For the first time since entering the U.S. more than a year ago, Japan’s second-largest mobile game network is disclosing how it is performing here.

Gree plans to announce today that U.S. revenue totaled $16.9 million in the second quarter, due in large part to the May acquisition of Funzio, a San Francisco mobile game developer.

On a worldwide basis, the revenue represents only a drop in the bucket.

On Tuesday, the company reported a global profit of $500 million on revenue of $2 billion for its fiscal year, ended June 30.

However, the company did not disclose its bottom line in the U.S., and no doubt its losses are significant.

Over the past year, Gree has expanded aggressively here, purchasing two U.S. companies for a total of $300 million. It also has been spending millions more on other moves to catch attention. For example, at E3 this spring, it hosted one of the biggest booths on the show floor, and threw a glitzy party that became one of the most coveted tickets at the event.

In an interview yesterday, Naoki Aoyagi, Gree International’s CEO, said that entering a competitive market like the U.S. takes a strong commitment.

“A year ago, we decided to make a huge bet. Many companies from Asia just set up an office in California and had a few people,” he said. “But it’s very difficult to compete with local players, so we believe that we need a strong team here. We really believe there’s a huge opportunity and we are doing the right thing.”

Indeed, the company does have a strong team — one might call it a small army.

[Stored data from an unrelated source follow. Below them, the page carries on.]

(** * Further properties of the rollout optimizer *)

Lemma assign_rollout_rows_status (cfg : PortfolioConfig) (recs : list CityRecommendation)
  (i : nat) (row : PlanRow) :
  assign_rollout cfg recs !! i = Some row ->
  exists r, recs !! i = Some r
    /\ ((exists s, s <> HARD_CONSTRAINED_SELECTION /\ row = set_status s (initial_row r))
        \/ exists st k c cid,
             run_optimizer (make_context cfg recs) = (st, None)
             /\ schedule st !! k = Some c /\ In cid c
             /\ target (make_context cfg recs) cid = i
             /\ row = set_wave (assign_for (make_context cfg recs) (S k) c (initial_row r))).
Proof.
  intros Hrow.
  destruct (List.filter is_candidate recs) as [|c0 cs] eqn:Hcand.
  - rewrite assign_rollout_no_candidates, lookup_map in Hrow by exact Hcand.
    destruct (recs !! i) as [r|]; [|discriminate]. injection Hrow as <-.
    exists r. split; [reflexivity|]. left.
    exists NO_FEASIBLE_GO_OR_CONDITIONAL_CITIES. split; [discriminate|reflexivity].
  - assert (Hne : List.filter is_candidate recs <> []) by congruence.
    destruct (optimization_feasible (make_context cfg recs)) eqn:Hf.
    + destruct (feasible_completes _ Hf) as (st & Hrun & _).
      rewrite (assign_rollout_feasible cfg recs st Hne Hf Hrun), lookup_map in Hrow.
      destruct (write_schedule _ _ _ _ !! i) as [row1|] eqn:Hw; [|discriminate].
      injection Hrow as <-.
      destruct (written_row_cases cfg recs st i row1 Hw) as (r & Hr & Hcase).
      exists r. split; [exact Hr|].
      destruct Hcase as [->|(k & c & cid & Hk & Hc & Ht & ->)].
      * left. exists UNASSIGNED. split; [discriminate|reflexivity].
      * right. exists st, k, c, cid. repeat split; assumption || reflexivity.
    + rewrite assign_rollout_infeasible, lookup_map in Hrow by assumption.
      destruct (recs !! i) as [r|]; [|discriminate]. injection Hrow as <-.
      exists r. split; [reflexivity|]. left.
      exists INFEASIBLE_CONSTRAINT_SET. split; [discriminate|reflexivity].
Qed.

Lemma wave_of_assigned_year (k : nat) : wave_of_year (Z.of_nat (S k)) <> Hold.
Proof.
  unfold wave_of_year.
  destruct (Z.eqb_spec (Z.of_nat (S k)) 1); [discriminate|].
  destruct ((Z.of_nat (S k) =? 2)%Z || (Z.of_nat (S k) =? 3)%Z); [discriminate|].
  destruct (Z.ltb_spec 0 (Z.of_nat (S k))); [discriminate|lia].
Qed.

Lemma plan_year_range (cfg : PortfolioConfig) (recs : list CityRecommendation)
  (row : PlanRow) :
  In row (build_city_portfolio cfg recs) ->
  rollout_year row = (-1)%Z
  \/ (1 <= rollout_year row <= Z.of_nat (planning_years (make_context cfg recs)))%Z.
Proof.
  intros Hin. apply portfolio_In in Hin. destruct Hin as (i & Hrow).
  destruct (assign_rollout_rows_status cfg recs i row Hrow) as (r & Hr & Hcase).
  destruct Hcase as [(s & Hs & ->)|(st & k & c & cid & Hrun & Hk & Hc & Ht & ->)].
  - now left.
  - right. destruct (run_optimizer_inv _ st Hrun) as (Hlen & _).
    pose proof (lookup_lt_Some _ _ _ Hk) as Hlt.
    cbn [rollout_year set_wave assign_for assign_row]. lia.
Qed.

(** Every row of the plan is of one of two kinds.  An unassigned row has
    year -1, wave Hold, no year columns, is not selected and does not carry
    the selection status.  An assigned row has a year between 1 and the
    number of planning years, a wave other than Hold, all four year columns,
    is selected, carries the selection status and belongs to a GO or
    CONDITIONAL city.  The wave is always the label of the year. *)
Theorem plan_rows_consistent (cfg : PortfolioConfig) (recs : list CityRecommendation)
  (row : PlanRow) :
  In row (build_city_portfolio cfg recs) ->
  In (rec row) recs
  /\ launch_wave row = wave_of_year (rollout_year row)
  /\ ((rollout_year row = (-1)%Z
       /\ launch_wave row = Hold
       /\ selected_by_optimizer row = false
       /\ optimization_status row <> HARD_CONSTRAINED_SELECTION
       /\ year_capex_budget_eur row = None /\ year_capex_used_eur row = None
       /\ year_risk_cap row = None /\ year_loss_risk_avg row = None)
      \/ ((1 <= rollout_year row <= Z.of_nat (planning_years (make_context cfg recs)))%Z
          /\ launch_wave row <> Hold
          /\ selected_by_optimizer row = true
          /\ optimization_status row = HARD_CONSTRAINED_SELECTION
          /\ is_candidate (rec row) = true
          /\ is_Some (year_capex_budget_eur row) /\ is_Some (year_capex_used_eur row)
          /\ is_Some (year_risk_cap row) /\ is_Some (year_loss_risk_avg row))).
Proof.
  intros Hin. apply portfolio_In in Hin. destruct Hin as (i & Hrow).
  destruct (assign_rollout_rows_status cfg recs i row Hrow) as (r & Hr & Hcase).
  assert (Hrec : In r recs)
    by (apply list_elem_of_In; eapply list_elem_of_lookup_2; exact Hr).
  destruct Hcase as [(s & Hs & ->)|(st & k & c & cid & Hrun & Hk & Hc & Ht & ->)].
  - split; [exact Hrec|]. split; [reflexivity|]. left. repeat split. exact Hs.
  - split; [exact Hrec|]. split; [reflexivity|]. right.
    destruct (run_optimizer_inv _ st Hrun) as (Hlen & _).
    pose proof (lookup_lt_Some _ _ _ Hk) as Hlt.
    pose proof (scheduled_candidate cfg recs st Hrun k c cid Hk Hc) as Hn.
    destruct (target_candidate cfg recs cid Hn) as (r' & Hr' & Hcand & _).
    rewrite Ht, Hr in Hr'. injection Hr' as <-.
    cbn [rollout_year launch_wave selected_by_optimizer optimization_status rec
         year_capex_budget_eur year_capex_used_eur year_risk_cap year_loss_risk_avg
         set_wave assign_for assign_row initial_row].
    split; [lia|]. split; [apply wave_of_assigned_year|].
    repeat split; eauto.
Qed.

Lemma plan_rows_consistent_witness :
  In (mk_city "Munich" "Bavaria" GO 10 (1 # 10) 50) two_state_recs.
Proof.
  apply (plan_rows_consistent two_state_cfg two_state_recs
           (nth 0 (build_city_portfolio two_state_cfg two_state_recs) no_row)).
  vm_compute. left. reflexivity.
Defined.

(** Without a planning year (one of the three yearly lists is empty) the
    loop never runs: nothing is assigned and no infeasibility is reported,
    whatever the diversification minimum; every row stays as initialised. *)
Theorem empty_horizon_assigns_nothing (cfg : PortfolioConfig)
  (recs : list CityRecommendation) :
  planning_years (make_context cfg recs) = 0%nat ->
  List.filter is_candidate recs <> [] ->
  optimization_feasible (make_context cfg recs) = true
  /\ Permutation (build_city_portfolio cfg recs) (List.map initial_row recs).
Proof.
  intros Hzero Hne.
  assert (Hrun : run_optimizer (make_context cfg recs) = (initial_state, None))
    by (unfold run_optimizer; now rewrite Hzero).
  assert (H3 : first3_years (make_context cfg recs) = 0%nat).
  { unfold make_context in *. cbn [first3_years planning_years] in *. lia. }
  assert (Hf : optimization_feasible (make_context cfg recs) = true).
  { unfold optimization_feasible. rewrite Hrun, H3. reflexivity. }
  split; [exact Hf|].
  rewrite (portfolio_perm cfg recs), (assign_rollout_feasible cfg recs _ Hne Hf Hrun).
  simpl. rewrite List.map_map. reflexivity.
Qed.

Lemma empty_horizon_assigns_nothing_witness :
  Permutation
    (build_city_portfolio
       {| annual_capex_budget_eur := []; budget_reserve_ratio := 0;
          max_new_cities_per_year := [1]%Z; annual_loss_risk_cap_cfg := [1 # 2]%Q;
          min_distinct_states_first3_years := 2 |} one_year_recs)
    (List.map initial_row one_year_recs).
Proof.
  apply empty_horizon_assigns_nothing.
  - reflexivity.
  - vm_compute. discriminate.
Defined.

(** ** The year columns of an assigned row *)

Lemma annual_budget_at (cfg : PortfolioConfig) (recs : list CityRecommendation) (k : nat) :
  (k < planning_years (make_context cfg recs))%nat ->
  nth k (annual_budgets (make_context cfg recs)) 0%Q
  = nth k (annual_capex_budget_eur cfg) 0%Q.
Proof. simpl. intros Hlt. now apply nth_firstn_lt. Qed.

It has around 400 employees today in San Francisco, and is on track to hit 500 by the end of the year. It has also been spending heavily on advertising its games, including multimillion dollar ad buys, according to several industry sources.

Aoyagi admits that the buys were unconventional, but says they were justified.

“When we were first launching games, we needed to evaluate the performance [of the various ad networks], so we bought all the inventory we could buy, which is much more than the usual marketing campaign,” he said. “We learned a lot, and now we understand the performance of each channel, and now we can optimize the marketing spend.”

There are indications that some of the investments have started to pay off.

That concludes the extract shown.